Nested for loop in C not working as expected

Question

for (i = 2; i < input; i++){
    for (d = 2; d < input; d++){
        product = d*i;
        printf("%d\n", product);
        break;
    }
}

This snippet of code is part of my solution to a homework question for my Intro to C class. The actual question is something involving prime numbers, but the solution that I thought of requires the use of for loops nested like this. I can't get them to behave correctly, though. I assume using an array would simplify things, but we haven't taken them up yet and are not allowed to use them in our solution. Anyway:

If, for example, my input is 10, my values of i should be {2,3,4,5,6,7,8,9}. My values for d should also be {2,3,4,5,6,7,8,9}.

What I expect this loop to do is multiply each i by the full loop of d:

2*2
2*3
2*4
.
.
.
2*9
3*2
3*3
.
.
.
.

and onwards. However, it is instead just multiplying i by d = 2, and I get the following:

4
6
8
10
.
.
.
20

What am I doing wrong?

Answer 1

for (d = 2; d < input; d++){
        product = d*i;
        printf("%d\n", product);
        break;  // because of this line the loop breaks on first iteration.
}

Remove break; from your code and it will work.

Answer 2

Your break statement makes the inner loop run only once.
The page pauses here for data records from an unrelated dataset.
(** [src/tsa.go:verifyECDSASignatureRaw] *)
Definition verifyECDSASignatureRaw (digest signature : bytes) (cert : Certificate) : option error :=
  match CertPublicKey cert with
  | Some (ECDSAKey pub) =>
      match sequence_field (fun b => '(r, b) ← field TagInteger false None minimal_integer b;
                                     '(s, _) ← field TagInteger false None minimal_integer b; Ok (r, s)) signature with
      | Err err => Some (Errorf "unmarshal ECDSA signature: %w" [AWrap err])
      | Ok ((r, s), _) =>
          if ecdsa_Verify pub digest r s then None else Some (Errorf "ECDSA signature verification failed" [])
      end
  | _ => Some (Errorf "certificate public key is not ECDSA" [])
  end.
(** [src/tsa.go:verifyRSASignatureRaw] *)
Definition verifyRSASignatureRaw (digest signature : bytes) (cert : Certificate) : option error :=
  match CertPublicKey cert with
  | Some (RSAKey pub) => rsa_VerifyPKCS1v15 pub digest signature
  | _ => Some (Errorf "certificate public key is not RSA" [])
  end.

(** [src/tsa.go:609-617 verifyCMSSignature] the check of the algorithm. *)
Definition check_algorithm (algo : OID) (digest signature : bytes) (signer : Certificate) : option error :=
  if bool_decide (algo = oidECDSAWithSHA256) then verifyECDSASignatureRaw digest signature signer
  else if bool_decide (algo = oidSHA256WithRSA) then verifyRSASignatureRaw digest signature signer
  else Some (Errorf "unsupported CMS signature algorithm: %v" [AStr (oid_string algo)]).

(** [src/tsa.go:verifyCMSSignature] *)
Definition verifyCMSSignature (si : option cmsSignerInfo) (certs : list Certificate) (eContent : bytes) : option error :=
  match si with
  | None => Some (Errorf "no SignerInfo to verify" [])
  | Some si =>
      match findTSACert certs ≫= (fun i => certs !! i) with
      | None => Some (Errorf "no TSA signer certificate found" [])
      | Some signer =>
          let covered := default eContent (SignedAttrsSet si) in
          let check := check_algorithm (SignatureAlgo si) (Sum256 covered) (CmsSignature si) signer in
          match SignedAttrsSet si with
          | None => check
          | Some _ =>
              if negb (bool_decide (SIContentType si = oidTSTInfo)) then
                Some (Errorf "signedAttrs contentType attribute: got %v, want id-ct-TSTInfo" [AStr (oid_string (SIContentType si))])
              else if negb (bool_decide (SIMessageDigest si = Sum256 eContent)) then
                Some (Errorf "signedAttrs message-digest does not match eContent" [])
              else check
          end
      end
  end.

(** [src/tsa.go:Verify] with its two readings of the clock. *)
Definition Verify (t : option TSAClient) (entryJSON tstDER : bytes) (now now2 : Time) : option error :=
  match t with
  | None => Some (Errorf "tsa client not configured" [])
  | Some t =>
      match extractTSTInfoFromCMS tstDER with
      | Err err => Some (Errorf "extract TSTInfo: %w" [AWrap err])
      | Ok (tst, certs, si, eContent) =>
          if negb (bool_decide (HashedMessage (Imprint tst) = Sum256 entryJSON)) then
            Some (Errorf "hash mismatch: data not original" [])
          else if After (GenTime tst) (Add now (5 * Minute)) then
            Some (Errorf "TST generation time is in the future: %v" [AInt (GenTime tst)])
          else if Before (GenTime tst) (Add now (dneg (maxTSTAge t))) then
            Some (Errorf "TST generation time is too old ( >%s): %v" [AInt (maxTSTAge t); AInt (GenTime tst)])
          else match CACert t with
          | None => Some (Errorf "TSA CA certificate not configured — cannot verify timestamp token" [])
          | Some ca =>
              if zlen certs =? 0 then Some (Errorf "no TSA certificate found in CMS response" [])
              else match verifyTSACertChain certs ca now2 with
              | Some err => Some (Errorf "TSA certificate chain verification failed: %w" [AWrap err])
              | None =>
                  match verifyCMSSignature si certs eContent with
                  | Some err => Some (Errorf "CMS signature verification failed: %w" [AWrap err])
                  | None => None
                  end
              end
          end
      end
  end.
(** [src/decide.go:111-123 decide] the chain of an mTLS peer. *)
Definition check_peer_chain (a : authenticator R) (view : RequestView R) (c : credential) : option AuthError :=
  match VerifiedCert view with
  | Some _ => None
  | None =>
      if cr_bearer c then None
      else match tlsCAs a with
      | None => if 0 <? zlen (cr_chain c) then
                  Some (auth_error ErrChainInvalid 403
                    (Errorf "client certificate presented but no mTLS CA configured to verify it" []))
                else None
      | Some _ => match buildChain (tlsCAs a) (cr_chain c) with
                  | Some err => Some (auth_error ErrChainInvalid 403 err)
                  | None => None
                  end
      end
  end.

Definition no_effects : effects := {| x_pipeline := no_output; x_audit := []; x_emitted := []; x_supervision := [] |}.

(** [src/decide.go:182-198 decide] after a grant. *)
Definition admit_granted (a : authenticator R) (env : decide_env) (view : RequestView R) (cert : Certificate)
    (bearer : bool) (res : PipelineResult) (refs : list RecordRef)
  : (AuthContext + AuthError) * list SupervisionEvent :=
  match checkEvidenceRequirement a env view (auth_context cert bearer res refs None) with
  | inr err => (inr err, [])
  | inl sat =>
      let ac := auth_context cert bearer res refs sat in
      match supervise a env view ac with
      | (Some err, evs) => (inr err, evs)
      | (None, evs) => (inl ac, evs)
      end
  end.

(** [src/decide.go:126-198 decide] over the result of the pipeline and what it
    wrote: the answer, the gaps and the effects. *)
Definition conclude (a : authenticator R) (env : decide_env) (view : RequestView R) (bearer : bool)
    (cert : Certificate) (res : PipelineResult) (out : output) (gaps : option Z)
  : (AuthContext + AuthError) * option Z * effects :=
  let outcome := if Granted res then EvidenceAdmitted else EvidenceRefused in
  let '(refs, handed, evErr, gaps) := emitEvidence a env view cert res outcome gaps in
  let fx audit sup := {| x_pipeline := out; x_audit := audit; x_emitted := handed; x_supervision := sup |} in
  let unavailable e := inr {| Code := ErrDenied; Status := 403;
    Message := Errorf "evidence_unavailable: %v" [AErr e]; ErrStage := ""; ErrEvidence := refs;
    Problem := None; ErrSatisfaction := None |} in
  if Granted res then
    match strict_failure a evErr with
    | Some e => (unavailable e, gaps, fx [] [])
    | None =>
        let '(r, sup) := admit_granted a env view cert bearer res refs in
        (r, gaps, fx (auditAdmission a view cert refs false (Errorf "" [])) sup)
    end
  else
    let audit := auditAdmission a view cert refs true (DenyReason res) in
    match strict_failure a evErr with
    | Some e => (unavailable e, gaps, fx audit [])
    | None =>
        let problem := match problemForResult (POperationDecisions res) (cChallenges a) (d_challenge env)
                               (DenyReason res) with Ok p => p | Err _ => None end in
        (inr {| Code := ErrDenied; Status := 403; Message := DenyReason res; ErrStage := "";
                ErrEvidence := refs; Problem := problem; ErrSatisfaction := None |}, gaps, fx audit [])
    end.

(** [src/decide.go:125-198 decide] over a credential; the risk monitor is not
    wired in. *)
Definition decide_credential (a : authenticator R) (env : decide_env) (gcr : option CapabilityRegistry)
    (view : RequestView R) (c : credential) (cert : Certificate) (st : decide_state)
  : (AuthContext + AuthError) * decide_state * effects :=
  let w := {| w_ocsp := w_ocsp (s_world st); w_nonce := w_nonce (s_world st); w_risk := None |} in
  let '(res, w, out) := RunAccessPipeline EqualFold (d_pipeline env) gcr (cr_chain c)
                          (pipelineConfig a view (VBody view) (cr_bearer c)) w in
  let '(r, gaps, fx) := conclude a env view (cr_bearer c) cert res out (s_gaps st) in
  (r, {| s_world := w; s_replay := s_replay st; s_gaps := gaps |}, fx).
Lemma backend_headers_lookup (s : Server (T := T)) r ac k : k ∉ proxy_owned ->
  backend_headers s r ac !! k =
  if bool_decide (k ∈ dropped r ++ map CanonicalHeaderKey hopHeaders) then None
  else forward_headers s (rHeader r) ac !! k.
Proof.
  intros Hk. unfold backend_headers. rewrite proxied_headers_lookup by done. unfold removeHopByHopHeaders.
  rewrite Header_Del_all_lookup, map_app.
  assert (forall x, x <> "X-Forwarded-For" -> directed_headers s r ac !! x = forward_headers s (rHeader r) ac !! x) as E.
  { intros x Hx. unfold directed_headers, Header_Set. by apply lookup_insert_ne. }
  rewrite !E; [|intros ->; apply Hk; by_computation|done].
  assert (forward_headers s (rHeader r) ac !! "Connection" = rHeader r !! "Connection") as ->; [|done].
  rewrite forward_headers_lookup.
  rewrite (bool_decide_eq_false_2 ("Connection" ∈ trust_names)) by by_computation.
  by rewrite (bool_decide_eq_false_2 ("Connection" ∈ withheld)) by by_computation.
Qed.

(** ** Refusals *)

Lemma contains_In l s : contains l s = true <-> s ∈ l.
Proof.
  unfold contains. rewrite existsb_exists. setoid_rewrite <- list_elem_of_In.
  split; [intros (x & Hx & E); by apply String.eqb_eq in E as ->|intros H; exists s; by rewrite String.eqb_refl].
Qed.

Lemma hasAllCapabilities_spec ac need :
  hasAllCapabilities ac need = true <-> forall c, c ∈ need -> c ∈ ACCapabilities ac.
Proof.
  unfold hasAllCapabilities. rewrite forallb_forall. setoid_rewrite <- list_elem_of_In.
  split; intros H c Hc; [|apply contains_In]; [by apply contains_In, H|by apply H].
Qed.

(** A requirement that is empty, or met. *)
Lemma required_or {A} (l : list A) b : ((0 <? zlen l) && negb b) = false <-> l = [] \/ b = true.
Proof. destruct l, b; cbn; split; auto; by intros [|]. Qed.

(** What a route allows. *)
Definition route_allows (s : Server (T := T)) (r : Request) (route : Route T) (ac : AuthContext) : Prop :=
  matchRoute (routes s) (rPath r) = Some route /\
  (AllowMethods route = [] \/ rMethod r ∈ AllowMethods route) /\
  (forall c, c ∈ RRequiredCapabilities route -> c ∈ ACCapabilities ac).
So you only multiply i by d=2.

You probably want this:

for (i = 2; i < input; i++){
    for (d = 2; d < input; d++){
        product = d*i;
        printf("%d\n", product);
        // break; this statement is causing you to exit loop after 1 iteration
    }
}    

Answer 3

cut the break;, it's exiting your inner loop

essentially, the break statement turns the following for loop

for (d = 2; d < input; d++){

into an if statement

Answer 4

Remove the break; line. When your code gets here (on the first iteration), the inner loop (d=2...) will be skipped out of.

For statements aren't like switch statements where you need to end with break;. You use a break statement to exit the loop not continue to the next iteration (that's what continue is for).